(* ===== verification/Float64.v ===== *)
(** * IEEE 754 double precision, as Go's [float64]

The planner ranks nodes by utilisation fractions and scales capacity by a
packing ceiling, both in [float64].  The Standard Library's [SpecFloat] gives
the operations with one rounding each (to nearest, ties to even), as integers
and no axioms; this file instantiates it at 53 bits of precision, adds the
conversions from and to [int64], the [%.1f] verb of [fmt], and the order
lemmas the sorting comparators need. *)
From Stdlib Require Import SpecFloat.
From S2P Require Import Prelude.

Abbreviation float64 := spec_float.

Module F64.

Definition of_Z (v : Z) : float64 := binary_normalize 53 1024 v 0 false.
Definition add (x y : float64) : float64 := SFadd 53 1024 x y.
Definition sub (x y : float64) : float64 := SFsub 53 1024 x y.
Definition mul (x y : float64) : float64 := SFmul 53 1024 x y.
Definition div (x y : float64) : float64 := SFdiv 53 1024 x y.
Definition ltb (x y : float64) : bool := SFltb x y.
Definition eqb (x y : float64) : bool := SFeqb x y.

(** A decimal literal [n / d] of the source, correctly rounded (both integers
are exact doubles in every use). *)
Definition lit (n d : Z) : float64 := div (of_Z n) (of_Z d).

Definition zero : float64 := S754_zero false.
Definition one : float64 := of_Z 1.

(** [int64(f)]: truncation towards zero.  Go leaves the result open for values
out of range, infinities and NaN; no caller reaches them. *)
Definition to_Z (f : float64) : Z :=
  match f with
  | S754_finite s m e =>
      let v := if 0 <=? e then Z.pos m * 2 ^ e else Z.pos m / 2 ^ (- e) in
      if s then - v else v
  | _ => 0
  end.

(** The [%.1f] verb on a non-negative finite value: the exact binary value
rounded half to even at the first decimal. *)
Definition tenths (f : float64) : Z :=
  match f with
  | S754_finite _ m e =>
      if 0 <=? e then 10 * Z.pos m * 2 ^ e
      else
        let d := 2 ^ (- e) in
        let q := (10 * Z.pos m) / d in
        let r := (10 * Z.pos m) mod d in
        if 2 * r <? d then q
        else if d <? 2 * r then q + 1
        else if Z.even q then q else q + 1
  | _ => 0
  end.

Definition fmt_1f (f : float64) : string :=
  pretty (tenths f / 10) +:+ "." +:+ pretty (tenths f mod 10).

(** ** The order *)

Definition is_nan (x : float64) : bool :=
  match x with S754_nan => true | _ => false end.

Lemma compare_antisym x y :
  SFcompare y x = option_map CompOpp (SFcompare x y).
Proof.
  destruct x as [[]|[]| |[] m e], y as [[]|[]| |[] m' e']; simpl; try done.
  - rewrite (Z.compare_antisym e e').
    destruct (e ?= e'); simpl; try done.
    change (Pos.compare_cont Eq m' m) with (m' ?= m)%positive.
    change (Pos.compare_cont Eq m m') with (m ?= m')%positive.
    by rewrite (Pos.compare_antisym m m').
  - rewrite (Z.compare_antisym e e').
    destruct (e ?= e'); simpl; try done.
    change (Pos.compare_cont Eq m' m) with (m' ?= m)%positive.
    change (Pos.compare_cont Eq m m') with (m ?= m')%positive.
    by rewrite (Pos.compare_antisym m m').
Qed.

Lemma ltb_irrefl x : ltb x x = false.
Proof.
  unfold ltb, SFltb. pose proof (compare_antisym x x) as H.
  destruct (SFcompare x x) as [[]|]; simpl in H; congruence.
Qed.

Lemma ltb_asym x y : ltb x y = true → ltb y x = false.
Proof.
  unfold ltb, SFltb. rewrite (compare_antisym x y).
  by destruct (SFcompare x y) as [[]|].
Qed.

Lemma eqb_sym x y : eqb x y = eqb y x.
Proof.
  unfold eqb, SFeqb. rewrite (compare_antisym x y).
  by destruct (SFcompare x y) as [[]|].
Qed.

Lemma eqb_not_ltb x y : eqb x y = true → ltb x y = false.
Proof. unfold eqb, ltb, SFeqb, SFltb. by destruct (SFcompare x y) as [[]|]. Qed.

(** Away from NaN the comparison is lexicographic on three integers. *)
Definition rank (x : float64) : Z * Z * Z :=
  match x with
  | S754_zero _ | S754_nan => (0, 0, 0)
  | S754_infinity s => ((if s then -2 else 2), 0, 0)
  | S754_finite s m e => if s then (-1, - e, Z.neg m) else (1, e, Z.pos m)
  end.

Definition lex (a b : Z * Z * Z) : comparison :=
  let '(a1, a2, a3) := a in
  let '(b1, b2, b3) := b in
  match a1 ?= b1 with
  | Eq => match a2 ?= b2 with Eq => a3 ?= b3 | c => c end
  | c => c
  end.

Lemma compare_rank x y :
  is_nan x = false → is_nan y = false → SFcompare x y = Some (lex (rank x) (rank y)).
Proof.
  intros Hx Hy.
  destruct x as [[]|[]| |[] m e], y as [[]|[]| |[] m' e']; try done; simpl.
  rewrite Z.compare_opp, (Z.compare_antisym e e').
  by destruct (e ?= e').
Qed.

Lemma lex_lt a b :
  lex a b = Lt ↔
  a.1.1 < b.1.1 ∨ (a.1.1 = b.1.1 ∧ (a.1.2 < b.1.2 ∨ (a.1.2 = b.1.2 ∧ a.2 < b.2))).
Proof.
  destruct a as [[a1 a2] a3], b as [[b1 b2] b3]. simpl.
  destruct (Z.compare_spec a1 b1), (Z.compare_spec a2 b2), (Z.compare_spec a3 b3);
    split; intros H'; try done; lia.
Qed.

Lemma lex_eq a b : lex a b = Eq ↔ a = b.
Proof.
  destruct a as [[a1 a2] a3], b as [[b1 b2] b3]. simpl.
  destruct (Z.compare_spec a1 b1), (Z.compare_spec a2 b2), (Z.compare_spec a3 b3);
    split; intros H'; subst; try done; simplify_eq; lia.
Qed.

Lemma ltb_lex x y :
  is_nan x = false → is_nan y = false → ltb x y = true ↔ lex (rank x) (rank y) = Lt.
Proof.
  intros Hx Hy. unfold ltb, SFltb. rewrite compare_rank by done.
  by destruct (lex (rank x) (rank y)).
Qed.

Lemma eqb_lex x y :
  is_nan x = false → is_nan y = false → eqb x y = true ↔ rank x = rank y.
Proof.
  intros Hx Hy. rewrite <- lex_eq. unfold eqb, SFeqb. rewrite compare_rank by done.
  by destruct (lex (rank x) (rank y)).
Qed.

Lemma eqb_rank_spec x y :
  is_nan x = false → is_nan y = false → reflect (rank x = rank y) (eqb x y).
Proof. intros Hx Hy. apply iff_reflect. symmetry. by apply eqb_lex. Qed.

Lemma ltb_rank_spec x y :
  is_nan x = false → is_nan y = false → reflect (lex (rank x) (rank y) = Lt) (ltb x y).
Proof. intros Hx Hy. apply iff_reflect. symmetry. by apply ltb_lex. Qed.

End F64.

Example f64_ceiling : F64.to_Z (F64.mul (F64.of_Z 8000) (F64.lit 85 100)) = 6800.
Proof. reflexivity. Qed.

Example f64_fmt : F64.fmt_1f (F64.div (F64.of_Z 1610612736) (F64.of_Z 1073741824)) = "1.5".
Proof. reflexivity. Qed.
============================================================
▶ [WHAT NEEDS TO BE DONE]
Please return exactly the lines from the opening line of the data above through the line with "let d := 2 ^ (- e) in", both included and nothing else.

▶ [ANSWER BOX]
(* ===== verification/Float64.v ===== *)
(** * IEEE 754 double precision, as Go's [float64]

The planner ranks nodes by utilisation fractions and scales capacity by a
packing ceiling, both in [float64].  The Standard Library's [SpecFloat] gives
the operations with one rounding each (to nearest, ties to even), as integers
and no axioms; this file instantiates it at 53 bits of precision, adds the
conversions from and to [int64], the [%.1f] verb of [fmt], and the order
lemmas the sorting comparators need. *)
From Stdlib Require Import SpecFloat.
From S2P Require Import Prelude.

Abbreviation float64 := spec_float.

Module F64.

Definition of_Z (v : Z) : float64 := binary_normalize 53 1024 v 0 false.
Definition add (x y : float64) : float64 := SFadd 53 1024 x y.
Definition sub (x y : float64) : float64 := SFsub 53 1024 x y.
Definition mul (x y : float64) : float64 := SFmul 53 1024 x y.
Definition div (x y : float64) : float64 := SFdiv 53 1024 x y.
Definition ltb (x y : float64) : bool := SFltb x y.
Definition eqb (x y : float64) : bool := SFeqb x y.

(** A decimal literal [n / d] of the source, correctly rounded (both integers
are exact doubles in every use). *)
Definition lit (n d : Z) : float64 := div (of_Z n) (of_Z d).

Definition zero : float64 := S754_zero false.
Definition one : float64 := of_Z 1.

(** [int64(f)]: truncation towards zero.  Go leaves the result open for values
out of range, infinities and NaN; no caller reaches them. *)
Definition to_Z (f : float64) : Z :=
  match f with
  | S754_finite s m e =>
      let v := if 0 <=? e then Z.pos m * 2 ^ e else Z.pos m / 2 ^ (- e) in
      if s then - v else v
  | _ => 0
  end.

(** The [%.1f] verb on a non-negative finite value: the exact binary value
rounded half to even at the first decimal. *)
Definition tenths (f : float64) : Z :=
  match f with
  | S754_finite _ m e =>
      if 0 <=? e then 10 * Z.pos m * 2 ^ e
      else
        let d := 2 ^ (- e) in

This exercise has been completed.